Blade‐Coating (100)‐Oriented α‐FAPbI3 Perovskite Films via Crystal Surface Energy Regulation for Efficient and Stable Inverted Perovskite Photovoltaics

Abstract Photoactive black‐phase formamidinium lead triiodide (α‐FAPbI 3 ) perovskite has dominated the prevailing high‐performance perovskite solar cells (PSCs), normally for those spin‐coated, conventional n‐i‐p structured devices. Unfortunately, α‐FAPbI 3 has not been made full use of its advantages in inverted p‐i‐n structured PSCs fabricated via blade‐coating techniques owing to uncontrollable crystallization kinetics and complicated phase evolution of FAPbI 3 perovskites during film formation. Herein, a customized crystal surface energy regulation strategy has been innovatively developed by incorporating 0.5 mol % of N‐aminoethylpiperazine hydroiodide (NAPI) additive into α‐FAPbI 3 crystal‐derived perovskite ink, which enabled the formation of highly‐oriented α‐FAPbI 3 films.
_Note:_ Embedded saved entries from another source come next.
(** What [participant_pipeline] imports and calls: the built-in
    conversions, [os.path.isfile], MNE, and the helpers and savers of
    the package.  Functions keep their names; a method [obj.m] is
    [obj_m]. *)
Class Collaborators : Type := {
  world : Type;
  raw_t : Type;
  events_t : Type;
  epochs_t : Type;
  dataframe : Type;
  evokeds_t : Type;
  bad_ixs_t : Type;
  builtin_int : value -> result Z;
  builtin_float : value -> result value;
  path_isfile : value -> effect world bool;
  read_raw_brainvision : value -> effect world raw_t;
  raw_resample : raw_t -> value -> effect world unit;
  add_heog_veog : raw_t -> value -> value -> effect world raw_t;
  apply_montage : raw_t -> value -> effect world unit;
  raw_info_bads : raw_t -> effect world (list value);
  raw_set_info_bads : raw_t -> list value -> effect world unit;
  raw_interpolate_bads : raw_t -> effect world unit;
  raw_set_eeg_reference : raw_t -> string -> effect world unit;
  correct_besa : raw_t -> value -> effect world unit;
  correct_ica : raw_t -> value -> effect world unit;
  raw_filter : raw_t -> value -> value -> effect world unit;
  save_clean : raw_t -> value -> string -> effect world unit;
  events_from_annotations : raw_t -> string -> effect world (events_t * dict_of Z);
  Epochs : raw_t -> events_t -> dict_of Z -> value -> value -> value -> effect world epochs_t;
  epochs_crop : epochs_t -> value -> value -> bool -> effect world unit;
  read_log : value -> value -> value -> effect world dataframe;
  epochs_set_metadata : epochs_t -> dataframe -> effect world unit;
  epochs_metadata_insert : epochs_t -> Z -> string -> string -> effect world unit;
  get_bads : epochs_t -> value -> value -> effect world (bad_ixs_t * list string);
  compute_single_trials : epochs_t -> value -> bad_ixs_t -> effect world dataframe;
  save_epochs : epochs_t -> value -> string -> value -> effect world unit;
  save_df : dataframe -> value -> string -> string -> effect world unit;
  save_montage : epochs_t -> value -> effect world unit;
  compute_evokeds : epochs_t -> value -> bad_ixs_t -> string -> effect world (evokeds_t * dataframe);
  save_evokeds : evokeds_t -> dataframe -> value -> string -> value -> effect world unit
}.

(** ** The pipeline monad *)

(** How a computation ends.  [Unfinished] is the end of a run that was
    given too small a call depth. *)
Inductive outcome (A : Type) : Type :=
| Returns (a : A)
| Raises (e : exn)
| Unfinished.
Arguments Returns {A} a.
Arguments Raises {A} e.
Arguments Unfinished {A}.

Section Pipeline.

Context `{C : Collaborators}.

(** The state of a run: the collaborators' world, the store of
    configuration dictionaries (a reference is an index), and the
    record of the invocations of [participant_pipeline] so far. *)
Record state : Type := {
  st_world : world;
  st_heap : list dict;
  st_calls : list args
}.

Definition M (A : Type) : Type := state -> state * outcome A.

Definition ret {A} (a : A) : M A := fun st => (st, Returns a).

Definition bind {A B} (m : M A) (k : A -> M B) : M B :=
  fun st =>
    match m st with
    | (st', Returns a) => k a st'
    | (st', Raises e) => (st', Raises e)
    | (st', Unfinished) => (st', Unfinished)
    end.

(** A collaborator call: it sees and changes the world only. *)
Definition call {A} (c : effect world A) : M A :=
  fun st =>
    let (w, r) := c (st_world st) in
    let st' := {| st_world := w; st_heap := st_heap st; st_calls := st_calls st |} in
    match r with
    | Ok a => (st', Returns a)
    | Raise e => (st', Raises e)
    end.

(** A pure step that returns or raises. *)
Definition lift {A} (r : result A) : M A :=
  fun st =>
    match r with
    | Ok a => (st, Returns a)
    | Raise e => (st, Raises e)
    end.

(** A new dictionary object in the store. *)
Definition new_dict (d : dict) : M nat :=
  fun st =>
    ({| st_world := st_world st; st_heap := st_heap st ++ [d]; st_calls := st_calls st |},
     Returns (length (st_heap st))).

(** [ref[k] = v]: the object is updated in place. *)
Definition dict_store (ref : nat) (k : string) (v : value) : M unit :=
  fun st =>
    ({| st_world := st_world st;
        st_heap := alter (dict_set k v) ref (st_heap st);
        st_calls := st_calls st |},
     Returns tt).
(* ===== verification/Json.v ===== *)
(** * Package encoding/json

    What the program uses of encoding/json: the text of a value as Marshal and
    Encoder write it (compact, with HTML escapes), the scanner of the package as a
    push-down automaton over bytes, the values that Unmarshal and Decoder.Decode
    take from a text, and the rules by which a value fills a Go variable.  The round
    trips are in JsonProps.v. *)

From stdpp Require Import pretty.
From S2P Require Import Prelude GoStrings GoText Timestamp GoNet.

#[local] Set Warnings "-register-all".

(** ** Values *)

(** A number is kept as its text, as the decoder keeps it. *)
Inductive json : Type :=
| JNull
| JBool (b : bool)
| JNumber (text : string)
| JString (s : string)
| JArray (items : list json)
| JObject (members : list (string * json)).

Section JsonInd.
Variable P : json -> Prop.
Hypothesis H_null : P JNull.
Hypothesis H_bool : forall b, P (JBool b).
Hypothesis H_number : forall t, P (JNumber t).
Hypothesis H_string : forall s, P (JString s).
Hypothesis H_array : forall vs, Forall P vs -> P (JArray vs).
Hypothesis H_object : forall ms, Forall (fun m => P m.2) ms -> P (JObject ms).

Fixpoint json_induction (v : json) : P v :=
  match v with
  | JNull => H_null
  | JBool b => H_bool b
  | JNumber t => H_number t
  | JString s => H_string s
  | JArray vs =>
      H_array vs ((fix go vs := match vs return Forall P vs with
                   | [] => Forall_nil_2 P
                   | v :: vs' => Forall_cons_2 P v vs' (json_induction v) (go vs')
                   end) vs)
  | JObject ms =>
      H_object ms ((fix go ms := match ms return Forall (fun m => P m.2) ms with
                    | [] => Forall_nil_2 _
                    | m :: ms' => Forall_cons_2 (fun m => P m.2) m ms' (json_induction m.2) (go ms')
                    end) ms)
  end.
End JsonInd.

(** ** Encoding *)

(** The escape of a byte below 0x80, if it needs one: the control characters, the
    quote, the backslash, and <, > and & (htmlSafeSet). *)
Definition escape_byte (c : ascii) : string :=
  let b := byteN c in
  if (b =? 34)%N || (b =? 92)%N then String "\" (String c EmptyString)
  else if (b =? 8)%N then "\b"
  else if (b =? 12)%N then "\f"
  else if (b =? 10)%N then "\n"
  else if (b =? 13)%N then "\r"
  else if (b =? 9)%N then "\t"
  else if (b <? 32)%N || (b =? 60)%N || (b =? 62)%N || (b =? 38)%N then "\u" +:+ hex_digits 4 b
  else String c EmptyString.

(** One rune of [appendString] with the bytes it was read from. *)
Definition escape_piece (p : rune * string) : string :=
  let '(r, bytes) := p in
  if (r <? 128)%N then match bytes with String c _ => escape_byte c | EmptyString => EmptyString end
  else if (r =? RuneError)%N && (String.length bytes =? 1) then "\ufffd"
  else if (r =? 8232)%N || (r =? 8233)%N then "\u" +:+ hex_digits 4 r
  else bytes.

Definition escape (s : string) : string := foldr (fun p t => escape_piece p +:+ t) EmptyString (pieces s).

Definition appendString (s : string) : string := quote_mark +:+ escape s +:+ quote_mark.

(** The text of a value. *)
Fixpoint encode_json (v : json) : string :=
  match v with
  | JNull => "null"
  | JBool true => "true"
  | JBool false => "false"
  | JNumber t => t
  | JString s => appendString s
  | JArray vs => "[" +:+ Join (map encode_json vs) "," +:+ "]"
  | JObject ms => "{" +:+ Join (map (fun m => appendString m.1 +:+ ":" +:+ encode_json m.2) ms) "," +:+ "}"
  end.

Definition JInt (n : Z) : json := JNumber (pretty n).

(** ** Unquoting *)

(** The value of the four hexadecimal digits at the start of [s] ([getu4] after
    its backslash and u). *)
Definition hex4 (s : string) : option N :=
  match s with
  | String a (String b (String c (String d _))) =>
      match hex_value a, hex_value b, hex_value c, hex_value d with
      | Some a, Some b, Some c, Some d => Some (Z.to_N (a * 4096 + b * 256 + c * 16 + d))
      | _, _, _, _ => None
      end
  | _ => None
  end.

Definition getu4 (s : string) : option N :=
  match CutPrefix s "\u" with Some s' => hex4 s' | None => None end.

(** [utf16.DecodeRune]: the rune of a surrogate pair, or U+FFFD. *)
Definition surrogate_pair (r1 r2 : N) : rune :=
  if between 55296 56319 r1 && between 56320 57343 r2
  then ((r1 - 55296) * 1024 + (r2 - 56320) + 65536)%N else RuneError.

Definition single_escape (c : ascii) : option string :=
  match c with
  | "/"%char => Some "/"
  | "b"%char => Some (String (ascii_of_N 8) EmptyString)
  | "f"%char => Some (String (ascii_of_N 12) EmptyString)
  | "n"%char => Some (String (ascii_of_N 10) EmptyString)
  | "r"%char => Some (String (ascii_of_N 13) EmptyString)
  | "t"%char => Some (String (ascii_of_N 9) EmptyString)
  | _ => if (byteN c =? 34)%N || (byteN c =? 92)%N || (byteN c =? 39)%N then Some (String c EmptyString) else None
  end.

(** [unquoteBytes] on the bytes between the quotes; [skip] bytes belong to an
    escape or a rune that has been read. *)
Fixpoint unquote_from (skip : nat) (s : string) : option string :=
  match s with
  | EmptyString => Some EmptyString
  | String c s' =>
      match skip with
      | S k => unquote_from k s'
      | O =>
          if (byteN c =? 92)%N then
            match s' with
            | EmptyString => None
            | String e s'' =>
                if bool_decide (e = "u"%char) then
                  match hex4 s'' with
                  | None => None
                  | Some r =>
                      if between 55296 57343 r then
                        let pair := match getu4 (sdrop 4 s'') with Some r2 => surrogate_pair r r2 | None => RuneError end in
                        if (pair =? RuneError)%N then String.append (EncodeRune RuneError) <$> unquote_from 5 s'
                        else String.append (EncodeRune pair) <$> unquote_from 11 s'
                      else String.append (EncodeRune r) <$> unquote_from 5 s'
                  end
                else
                  match single_escape e with
                  | None => None
                  | Some t => String.append t <$> unquote_from 1 s'
                  end
            end
          else if (byteN c =? 34)%N || (byteN c <? 32)%N then None
          else let '(r, w) := DecodeRune s in String.append (EncodeRune r) <$> unquote_from (pred w) s'
      end
  end.
Definition unquote (s : string) : option string := unquote_from 0 s.

(** ** The scanner *)

(** Where the scanner is inside a number (state0, state1 and so on). *)
Inductive num_state : Type := NNeg | NZero | NInt | NDot | NFrac | NExp | NExpSign | NExpDigits.

(** The step function of the scanner, with the text read of the current literal.
    In a string, [key] says that it is the name of a member. *)
Inductive mode : Type :=
| BeginValue
| BeginValueOrEmpty
| BeginString
| BeginStringOrEmpty
| InString (key : bool) (text : string)
| InStringEsc (key : bool) (text : string)
| InStringEscU (key : bool) (digits : nat) (text : string)
| InNumber (st : num_state) (text : string)
| InLiteral (rest : string) (v : json)
| EndKey
| EndValue.

(** A container that is open, with what it holds so far, the last first. *)
Inductive frame : Type :=
| FArray (items : list json)
| FObject (members : list (string * json)) (key : string).

Definition maxNestingDepth : N := 10000.

Inductive step_result : Type :=
| Continue (m : mode) (st : list frame)
| Finished (v : json) (consumed : bool)
| Failed.

Definition isSpace (c : ascii) : bool := let b := byteN c in (b =? 32)%N || (b =? 9)%N || (b =? 13)%N || (b =? 10)%N.

(** A value has ended with the byte just read. *)
Definition deliver_value (v : json) (st : list frame) : step_result :=
  match st with
  | [] => Finished v true
  | FArray vs :: st' => Continue EndValue (FArray (v :: vs) :: st')
  | FObject ms k :: st' => Continue EndValue (FObject ((k, v) :: ms) k :: st')
  end.

Definition pushParseState (m : mode) (f : frame) (st : list frame) : step_result :=
  if (N.of_nat (length st) + 1 <=? maxNestingDepth)%N then Continue m (f :: st) else Failed.

(** stateEndValue in a container. *)
Definition end_value (st : list frame) (c : ascii) : step_result :=
  if isSpace c then Continue EndValue st
  else
    match st with
    | FArray vs :: st' =>
        if bool_decide (c = ","%char) then Continue BeginValue st
        else if bool_decide (c = "]"%char) then deliver_value (JArray (reverse vs)) st'
        else Failed
    | FObject ms k :: st' =>
        if bool_decide (c = ","%char) then Continue BeginString st
        else if bool_decide (c = "}"%char) then deliver_value (JObject (reverse ms)) st'
        else Failed
    | [] => Failed
    end.

(** stateBeginValue *)
Definition begin_value (st : list frame) (c : ascii) : step_result :=
  if isSpace c then Continue BeginValue st
  else
    match c with
    | "{"%char => pushParseState BeginStringOrEmpty (FObject [] EmptyString) st
    | "["%char => pushParseState BeginValueOrEmpty (FArray []) st
    | "-"%char => Continue (InNumber NNeg "-") st
    | "0"%char => Continue (InNumber NZero "0") st
    | "t"%char => Continue (InLiteral "rue" (JBool true)) st
    | "f"%char => Continue (InLiteral "alse" (JBool false)) st
    | "n"%char => Continue (InLiteral "ull" JNull) st
    | _ =>
        if (byteN c =? 34)%N then Continue (InString false EmptyString) st
        else if between 49 57 (byteN c) then Continue (InNumber NInt (String c EmptyString)) st
        else Failed
    end.

(** stateBeginString *)
Definition begin_string (st : list frame) (c : ascii) : step_result :=
  if isSpace c then Continue BeginString st
  else if (byteN c =? 34)%N then Continue (InString true EmptyString) st
  else Failed.

(** The state after one more byte of a number; [None] when the byte is not part
    of it. *)
Definition number_step (n : num_state) (c : ascii) : option num_state :=
  let digit := between 48 57 (byteN c) in
  let exponent := bool_decide (c = "e"%char) || bool_decide (c = "E"%char) in
  match n with
  | NNeg => if bool_decide (c = "0"%char) then Some NZero else if digit then Some NInt else None
  | NZero => if bool_decide (c = "."%char) then Some NDot else if exponent then Some NExp else None
  | NInt => if digit then Some NInt else if bool_decide (c = "."%char) then Some NDot else if exponent then Some NExp else None
  | NDot => if digit then Some NFrac else None
  | NFrac => if digit then Some NFrac else if exponent then Some NExp else None
  | NExp => if bool_decide (c = "+"%char) || bool_decide (c = "-"%char) then Some NExpSign
            else if digit then Some NExpDigits else None
  | NExpSign | NExpDigits => if digit then Some NExpDigits else None
  end.

(** A number may end here. *)
Definition number_ends (n : num_state) : bool :=
  match n with NZero | NInt | NFrac | NExpDigits => true | _ => false end.

(** The end of a string: the name of a member, or a value. *)
Definition end_string (key : bool) (text : string) (st : list frame) : step_result :=
  match unquote text, key, st with
  | Some s, true, FObject ms _ :: st' => Continue EndKey (FObject ms s :: st')
  | Some s, false, _ => deliver_value (JString s) st
  | _, _, _ => Failed
  end.

Definition step_json (m : mode) (st : list frame) (c : ascii) : step_result :=
  match m with
  | BeginValue => begin_value st c
  | BeginValueOrEmpty =>
      if isSpace c then Continue BeginValueOrEmpty st
      else if bool_decide (c = "]"%char) then end_value st c else begin_value st c
  | BeginString => begin_string st c
  | BeginStringOrEmpty =>
      if isSpace c then Continue BeginStringOrEmpty st
      else if bool_decide (c = "}"%char) then end_value st c else begin_string st c
  | InString key text =>
      if (byteN c =? 34)%N then end_string key text st
      else if (byteN c =? 92)%N then Continue (InStringEsc key (text +:+ String c EmptyString)) st
      else if (byteN c <? 32)%N then Failed
      else Continue (InString key (text +:+ String c EmptyString)) st
  | InStringEsc key text =>
      match c with
      | "b"%char | "f"%char | "n"%char | "r"%char | "t"%char | "/"%char =>
          Continue (InString key (text +:+ String c EmptyString)) st
      | "u"%char => Continue (InStringEscU key 4 (text +:+ String c EmptyString)) st
      | _ => if (byteN c =? 34)%N || (byteN c =? 92)%N then Continue (InString key (text +:+ String c EmptyString)) st
             else Failed
      end
  | InStringEscU key n text =>
      if hex_value c is Some _ then
        let text := text +:+ String c EmptyString in
        match n with
        | S (S _ as k) => Continue (InStringEscU key k text) st
        | _ => Continue (InString key text) st
        end
      else Failed
  | InNumber n text =>
      match number_step n c with
      | Some n' => Continue (InNumber n' (text +:+ String c EmptyString)) st
      | None =>
          if number_ends n then
            match deliver_value (JNumber text) st with
            | Continue _ st' => end_value st' c
            | Finished v _ => Finished v false
            | Failed => Failed
            end
          else Failed
      end
  | InLiteral (String d EmptyString) v => if bool_decide (c = d) then deliver_value v st else Failed
  | InLiteral (String d rest) v => if bool_decide (c = d) then Continue (InLiteral rest v) st else Failed
  | InLiteral EmptyString v => Failed
  | EndKey =>
      if isSpace c then Continue EndKey st
      else if bool_decide (c = ":"%char) then Continue BeginValue st else Failed
  | EndValue => end_value st c
  end.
We deciphered the phase transformation mechanisms and crystallization kinetics of blade‐coated α‐FAPbI 3 perovskite films via combining a series of in‐situ characterizations and theoretical calculations. Interestingly, the strong chemical interactions between the NAPI and inorganic Pb−I framework help to reduce the surface energy of (100) crystal plane by 42 %, retard the crystallization rate and lower the formation energy of α‐FAPbI 3 . Benefited from multifaceted advantages of promoted charge extraction and suppressed non‐radiative recombination, the resultant blade‐coated inverted PSCs based on (100)‐oriented α‐FAPbI 3 perovskite films realized promising efficiencies up to 24.16 % (~26.5 % higher than that of the randomly‐oriented counterparts), accompanied by improved operational stability. This result represented one of the best performances reported to date for FAPbI 3 ‐based inverted PSCs fabricated via scalable deposition methods.